Il fit un pas de côté et lui lança un coup d’oeil rapide.
– Tu ne me connais pas, je ne suis pas quelqu’un de fiable, dit-il surpris d’être lui-même.
Il songeait à tort qu’elle se tenait sur sa paume tandis qu’elle marchait, tranquillement ou presque, dans les allées tortueuses de sa propre vie. Il manquait à celle-ci d’être traversée d’un vent puissant qui eût défait bien des noeuds. Mais les allées tortueuses empêchaient les bourrasques de circuler librement sans perdre de leur force, justement. Elle regardait droit devant elle, ni soucieuse ni heureuse, ni patiente ni impatiente mais un peu comme un poisson se regarderait autour si tout à coup on le sortait de l’eau et qu’on le laissait là, à l’air, en lui faisant la leçon:
– Le matin on se lève et le soir on se couche, entre les deux, on mange.

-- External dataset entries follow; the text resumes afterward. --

(** Only the queue, the jobs or the notes of the manager changed. *)
Lemma repair_inv_queue g N N' W c c' o ls ls' cg' :
  repair_inv g N W c o ls → core_ok g c' → co_cached c' = Some cg' → window_in_map (cg_field cg') →
  office_ok g c' → counters_ok N' c' → (∀ j, j ∈ ls' → local_ok g c' j) →
  m_invalidation (co_global c') = m_invalidation (co_global c) → m_in_flight (co_global c') = m_in_flight (co_global c) →
  states c' = states c →
  (∀ r, ds_reach (co_sweep c') = Some r → r = reach_of (g_acts g)) → NoDup (ds_cands (co_sweep c')) →
  (∀ j, o = Some j → job_ok g (states c) (co_sweep c') j) →
  (∀ i s, zget (states c) i = Some s → updatable s = true → covered g c o (s_ix s) (s_iy s) →
     fine g W (states c) s ∨ covered g c' o (s_ix s) (s_iy s)) →
  repair_inv g N' W c' o ls'.
Proof.
  intros H Hok Hc Hw Hoff Hcnt Hls Ei Efl Es Hr Hnd Hj Hcov. split; rewrite ?Es; try done.
  - apply H.
  - by exists cg'.
  - unfold table_ok, pending_states. rewrite Ei. apply H.
  - unfold pending_states. rewrite Ei. apply H.
  - rewrite Efl. apply H.
  - apply H.
  - intros i s Hi Hu. destruct (ri_cov _ _ _ _ _ _ H i s Hi Hu) as [?|Hcv]; [by left|by eapply Hcov].
Qed.

(** ** Local jobs and the certificate across a step *)

Definition counters_grow (c c' : PlannerCore) : Prop :=
  let '(m, m') := (co_global c, co_global c') in
  m_serial m ≤ m_serial m' ∧ m_epoch m ≤ m_epoch m' ∧ m_local_revision m ≤ m_local_revision m' ∧
  m_boundary_revision m ≤ m_boundary_revision m'.

Lemma older_grow c c' j : counters_grow c c' → older c j → older c' j.
Proof. unfold counters_grow, older. cbn. lia. Qed.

C’est un peu comme chez moi, songerait-elle toute chose parce qu’elle commencerait à ne plus pouvoir résister plus longtemps sans respirer.
– Et n’en demande pas trop parce que cela risque de t’arriver, après quoi, c’est une autre paire de manche pour gérer l’infini avec une tête finie.
Mais le poisson à ce point de l’histoire serait déjà mort, il s’en faut bien moins. Et en le voyant immobile dans le caniveau, un enfant distrait lui aurait donné un petit coup de pied pour qu’il glisse dans la bouche ouverte des égouts.